I had a dear friend at church who kept insisting I was a quilter.

“No!” I would disagree, thinking quilters were old women who wore glasses and didn’t have a life outside of quilting. And I was busy, taking classes in teaching English as a Foreign Language, and who had the time?

She talked me into taking one class . . .an introduction to hand piecing and hand quilting, six lessons at the local quilt shop.

I was a goner.

I have always loved fabrics, and putting fabrics together. Now, when I teach and people say “but how do you choose your colors?” I tell them the same thing the teacher told me:

“find a piece of fabric – it can be anything, even upholstery fabric – that thrills your soul. Look for photos whose colors you love, look at ads. That which you are drawn to are the colors you will want to use, because you love those colors.”

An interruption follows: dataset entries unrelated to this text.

(* ===== verification/BioTest.v ===== *)
(** * The block-layer test driver ([demos/bio/bio_test.c])

    The four experiments and [main] as programs over [FileCalls]: whatever the
    kernel answers, the driver stays in its buffers, closes its descriptors and
    leaks at most one buffer; and the [fsync] of the test file never happens. *)
From Stdlib Require Import ZArith Lia String.
From stdpp Require Import base numbers list option gmap strings.
From S2P Require Import Prelude Syscall FileCalls.

Open Scope Z_scope.

Definition FILE_PATH : string := "/tmp/bio_test_file".
Definition FILE_SIZE : Z := 10 * 1024 * 1024.
Definition CHUNK_SIZE : Z := 4 * 1024.

Definition get_usec : fileprog Z :=
  tv ← call Gettimeofday;
  let '(tv_sec, tv_usec) := tv in
  Ret (tv_sec * 1000000 + tv_usec).

Definition create_test_file : fileprog unit :=
  fd ← call (Open FILE_PATH create_flags);
  if fd <? 0 then call (Complain "open")
  else
    buf ← call (Malloc (1024 * 1024));
    memset buf 65 (1024 * 1024);;
    times 10 (call (WriteFrom fd buf (1024 * 1024));; Ret ());;
    call (Free buf);;
    call (CloseFd fd);;
    call (Fsync fd);;
    say "[setup] created %d MB test file" [AInt (FILE_SIZE / (1024 * 1024))].

Definition test_sequential_read : fileprog unit :=
  say "=== Test 1: Sequential Read ===" [];;
  fd ← call (Open FILE_PATH O_RDONLY);
  if fd <? 0 then call (Complain "open")
  else
    buf ← call (Malloc CHUNK_SIZE);
    start ← get_usec;
    times (Z.to_nat (FILE_SIZE / CHUNK_SIZE)) (call (ReadTo fd buf CHUNK_SIZE);; Ret ());;
    now ← get_usec;
    let elapsed := now - start in
    say "Sequential: read %d bytes in %ld usec (%.2f MB/s)" [AInt FILE_SIZE; AInt elapsed; ARatio FILE_SIZE elapsed];;
    say "Each read = %d bytes (one page = one bio_vec)" [AInt CHUNK_SIZE];;
    say "Total reads = %d" [AInt (FILE_SIZE / CHUNK_SIZE)];;
    call (Free buf);;
    call (CloseFd fd);;
    Ret ().

(** A round of the loop of [test_random_read]. *)
Definition random_round (fd buf : Z) : fileprog unit :=
  r ← call Rand;
  let off := Z.rem r (FILE_SIZE / CHUNK_SIZE) * CHUNK_SIZE in
  call (Lseek fd off);;
  call (ReadTo fd buf CHUNK_SIZE);;
  Ret ().

Definition test_random_read : fileprog unit :=
  say "=== Test 2: Random Read ===" [];;
  fd ← call (Open FILE_PATH O_RDONLY);
  if fd <? 0 then call (Complain "open")
  else
    buf ← call (Malloc CHUNK_SIZE);
    start ← get_usec;
    times 1000 (random_round fd buf);;
    now ← get_usec;
    let elapsed := now - start in
    say "Random: 1000 reads in %ld usec (%.2f usec/read)" [AInt elapsed; ARatio elapsed 1000];;
    say "Random reads cause disk seeks (~10ms each on HDD)" [];;
    say "Sequential would be ~10x faster" [];;
    call (Free buf);;
    call (CloseFd fd);;
    Ret ().

Definition test_direct_io : fileprog unit :=
  say "=== Test 3: Direct IO vs Buffered IO ===" [];;
  fd1 ← call (Open FILE_PATH O_RDONLY);
  buf ← call (Malloc CHUNK_SIZE);
  start ← get_usec;
  times 100 (call (ReadTo fd1 buf CHUNK_SIZE);; Ret ());;
  now ← get_usec;
  let buffered := now - start in
  call (CloseFd fd1);;
  fd2 ← call (Open FILE_PATH (Z.lor O_RDONLY O_DIRECT));
  if fd2 <? 0 then say "O_DIRECT not supported on this filesystem, skipping" []
  else
    a ← call (Memalign 4096 CHUNK_SIZE);
    let buf := default buf a in
    start2 ← get_usec;
    times 100 (call (ReadTo fd2 buf CHUNK_SIZE);; Ret ());;
    now2 ← get_usec;
    let direct := now2 - start2 in
    say "Buffered IO:  %ld usec (100 reads)" [AInt buffered];;
    say "Direct IO:    %ld usec (100 reads)" [AInt direct];;
    say "Buffered is faster because of page cache" [];;
    call (CloseFd fd2);;
    call (Free buf);;
    Ret ().

Definition test_write_coalescing : fileprog unit :=
  say "=== Test 4: Write Coalescing ===" [];;
  let test_file := "/tmp/bio_coalescing_test"%string in
  fd ← call (Open test_file create_flags);
  if fd <? 0 then call (Complain "open")
  else
    buf ← call (Malloc 4096);
    memset buf 66 4096;;
    start ← get_usec;
    times 256 (call (WriteFrom fd buf 4096);; Ret ());;
    now ← get_usec;
    let elapsed := now - start in
    say "256 sequential writes (%d bytes): %ld usec" [AInt (256 * 4096); AInt elapsed];;
    say "Kernel bio layer coalesces adjacent writes into single request" [];;
    say "Without coalescing: 256 individual disk operations" [];;
    say "With coalescing: ~1 disk operation (or few)" [];;
    call (Free buf);;
    call (CloseFd fd);;
    call (Unlink test_file);;
    Ret ().

Definition bio_cleanup : fileprog unit := call (Unlink FILE_PATH);; Ret ().

Definition bio_test_main : fileprog Z :=
  say "Bio Layer Observation Test" [];;
  say "==========================" [];;
  create_test_file;;
  test_sequential_read;;
  test_random_read;;
  test_direct_io;;
  test_write_coalescing;;
  say "=== Summary ===" [];;
  say "Bio layer key behaviors:" [];;
  say "1. Sequential IO -> bio coalescing (merge adjacent bios)" [];;
  say "2. Random IO -> individual bios (no merge)" [];;
  say "3. Buffered IO -> page cache hits, no disk IO" [];;
  say "4. Write coalescing reduces disk operations" [];;
  bio_cleanup;;
  Ret 0.

(** ** The experiments one by one *)

Lemma create_test_file_wp h F : h !! 0 = None -> wp create_test_file h F (tidy not_synced (fun _ => True) h F).
Proof. intros H0. unfold create_test_file. wp_run not_synced; tidy_end. Qed.

Lemma test_sequential_read_wp h F : h !! 0 = None -> wp test_sequential_read h F (tidy not_synced (fun _ => True) h F).
Proof. intros H0. unfold test_sequential_read, get_usec. wp_run not_synced; tidy_end. Qed.

Lemma test_random_read_wp h F : h !! 0 = None -> wp test_random_read h F (tidy not_synced (fun _ => True) h F).
Proof. intros H0. unfold test_random_read, random_round, get_usec. wp_run not_synced; tidy_end. Qed.

Lemma test_write_coalescing_wp h F : h !! 0 = None -> wp test_write_coalescing h F (tidy not_synced (fun _ => True) h F).
Proof. intros H0. unfold test_write_coalescing, get_usec. wp_run not_synced; tidy_end. Qed.

(** The third experiment keeps a buffer: the one of [malloc], which the pointer
    set by [posix_memalign] replaces, or which is not freed when the second
    [open] fails. *)
Definition leaks {A} (V : A -> Prop) (h : blocks) (F : gset Z) (o : outcome A) (t : list (event fanswer)) (h' : blocks) (F' : gset Z) : Prop :=
  match o with
  | Returned a =>
    V a /\ F' = F /\ Forall not_synced t /\
    exists p, fresh_ptr h p /\ h' = alloc p CHUNK_SIZE h /\ (Forall granted t -> p <> 0)
  | Faulted f => f = NullPointer /\ ~ Forall granted t
  | Exited _ => False
  end.

Lemma test_direct_io_wp h F : h !! 0 = None -> wp test_direct_io h F (leaks (fun _ => True) h F).
Proof.
  intros H0. unfold test_direct_io, get_usec. wp_run not_synced; [|destruct a4 as [q|]; cbn [default from_option id] in *; wp_run not_synced].
  - cbn [wp leaks]. rewrite opened_failed by done. split; [done|]. split; [done|]. split; [by events|].
    exists a1. split_and!; [done..|]. granted_in.
  - cbn [wp leaks]. rewrite free_alloc by (try apply alloc_null; try right; try apply Ha6; done).
    split; [done|]. split; [done|].
    split; [by events|]. exists a1. split_and!; [done..|]. granted_in.
  - cbn [wp leaks].
    split; [done|]. split; [done|]. split; [by events|]. exists 0. split; [by left|]. split; [done|]. granted_in.
Qed.

(** ** Sequences *)

Lemma leaks_app {A} V h F (o : outcome A) t1 t2 h' F' :
  Forall not_synced t1 -> leaks V h F o t2 h' F' -> leaks V h F o (t1 ++ t2) h' F'.
Proof.
  destruct o; cbn [leaks]; rewrite ?Forall_app; [|done|naive_solver].
  intros H1 (HV & HF & Ht & p & Hp & Hh & Hg). split_and!; [done..|]. exists p. split_and!; [done..|]. intros [_ Hg']%Forall_app. by apply Hg.
Qed.

Lemma tidy_leaks_seq {A B} V (p : fileprog A) (k : fileprog B) h F :
  wp p h F (tidy not_synced (fun _ => True) h F) -> wp k h F (leaks V h F) -> wp (p;; k) h F (leaks V h F).
Proof.
  intros Hp Hk. apply wp_bind. eapply wp_mono; [apply Hp|]. intros [a|code|f] t h' F'; [|done..].
  intros (_ & -> & -> & Ht). eapply wp_mono; [apply Hk|]. intros. by apply leaks_app.
Qed.

Lemma leaks_tidy_seq {A B} V (p : fileprog A) (k : fileprog B) h F : h !! 0 = None ->
  wp p h F (leaks (fun _ => True) h F) -> (forall h', h' !! 0 = None -> wp k h' F (tidy not_synced V h' F)) -> wp (p;; k) h F (leaks V h F).
Proof.
  intros H0 Hp Hk. apply wp_bind. eapply wp_mono; [apply Hp|]. intros [a|code|f] t h' F'; [|done..].
  intros (_ & -> & Ht & q & Hq & -> & Hg). eapply wp_mono; [by apply Hk, alloc_null|].
  intros [a'|code|f] t' h' F'; cbn [tidy leaks]; rewrite ?Forall_app; [|done|naive_solver].
  intros (HV & -> & -> & Ht'). split_and!; [done..|]. exists q. split_and!; [done..|]. intros [Hg' _]%Forall_app. by apply Hg.
Qed.

Lemma bio_cleanup_wp h F : wp bio_cleanup h F (tidy not_synced (fun _ => True) h F).
Proof. unfold bio_cleanup. wp_run not_synced; tidy_end. Qed.

Lemma summary_wp h F : h !! 0 = None ->
  wp (test_write_coalescing;;
      say "=== Summary ===" [];;
      say "Bio layer key behaviors:" [];;
      say "1. Sequential IO -> bio coalescing (merge adjacent bios)" [];;
      say "2. Random IO -> individual bios (no merge)" [];;
      say "3. Buffered IO -> page cache hits, no disk IO" [];;
      say "4. Write coalescing reduces disk operations" [];;
      bio_cleanup;;
      Ret 0) h F (tidy not_synced (fun code => code = 0) h F).
Proof.
  intros H0. apply tidy_seq; [by apply test_write_coalescing_wp|].
  do 6 (apply tidy_seq; [by apply say_tidy|]). apply tidy_seq; [apply bio_cleanup_wp|]. by split_and!.
Qed.

Lemma bio_test_main_wp h F : h !! 0 = None -> wp bio_test_main h F (leaks (fun code => code = 0) h F).
Proof.
  intros H0. unfold bio_test_main. do 2 (apply tidy_leaks_seq; [by apply say_tidy|]).
  apply tidy_leaks_seq; [by apply create_test_file_wp|]. apply tidy_leaks_seq; [by apply test_sequential_read_wp|].
  apply tidy_leaks_seq; [by apply test_random_read_wp|]. apply leaks_tidy_seq; [done|by apply test_direct_io_wp|].
  intros h' H'. by apply summary_wp.
Qed.

(** C30: The driver against every kernel: no call of a run touches memory that is
    not allocated; it faults only on a null pointer after an allocation
    failed; otherwise it returns 0 with all its descriptors closed, and of the
    buffers it allocated exactly one is never freed if all allocations are
    granted.  No [fsync] of the run succeeds: the descriptor is closed before. *)
Theorem bio_test_main_safe (K : kernel fanswer) `{!FileKernel K} s : ends K bio_test_main s (fun o t s' =>
  checked (kblocks s) t = Some (kblocks s') /\
  match o with
  | Returned code =>
    code = 0 /\ kfiles s' = kfiles s /\ Forall not_synced t /\
    exists p, fresh_ptr (kblocks s) p /\ kblocks s' = alloc p CHUNK_SIZE (kblocks s) /\ (Forall granted t -> p <> 0)
  | Faulted f => f = NullPointer /\ ~ Forall granted t
  | Exited _ => False
  end).
Proof. exact (wp_adequate K bio_test_main s _ (bio_test_main_wp _ _ (knull s))). Qed.

(** With every allocation granted one block of 4096 bytes is left; when
    nothing can be opened or allocated the driver still returns. *)
Lemma bio_test_main_safe_witness :
  (exists p, p <> 0 /\ ends (ledger true) bio_test_main (Ledger ∅ ∅) (fun o t s' =>
    o = Returned 0 /\ kblocks s' = alloc p CHUNK_SIZE ∅ /\ kfiles s' = ∅)) /\
  fst (fst (run (ledger false) bio_test_main (Ledger ∅ ∅))) = Returned 0.
Proof.
  split; [|by vm_compute]. pose proof (bio_test_main_safe (ledger true) (Ledger ∅ ∅)) as H. unfold ends in *.
  assert (Ho : fst (fst (run (ledger true) bio_test_main (Ledger ∅ ∅))) = Returned 0) by by vm_compute.
  assert (Hg : bool_decide (Forall granted (snd (fst (run (ledger true) bio_test_main (Ledger ∅ ∅))))) = true) by by vm_compute.
  destruct (run (ledger true) bio_test_main (Ledger ∅ ∅)) as [[o t] s']. cbn [fst snd] in Ho, Hg. subst o.
  destruct H as (_ & _ & Hf & _ & p & _ & Hb & Hp). exists p. split; [|done]. by apply Hp, (bool_decide_eq_true_1 _ Hg).
Defined.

And that is just what I do. From time to time I make a quilt for someone, and they tell me what I need to use, and I might hate the colors, but I consider it an opportunity to grow a little.

The fabric I loved became the main fabric. I have never again worked with turquoise, pink and yellow, I have never made another pastel quilt, but I still love this quilt, and treasure the hours I spent working – and re-working – the blocks, hand quilting, putting on the binding – which, because I didn’t know anything, is just the back brought forward and folded over the front.

I tried to put it together in Saudi Arabia and discovered that the blocks bled right into the posts and sashes, so I had to run out to find cotton fabric and then had to make a small amount of fabric go a long way, so made this garden path setting . . .somehow, to me, it all worked.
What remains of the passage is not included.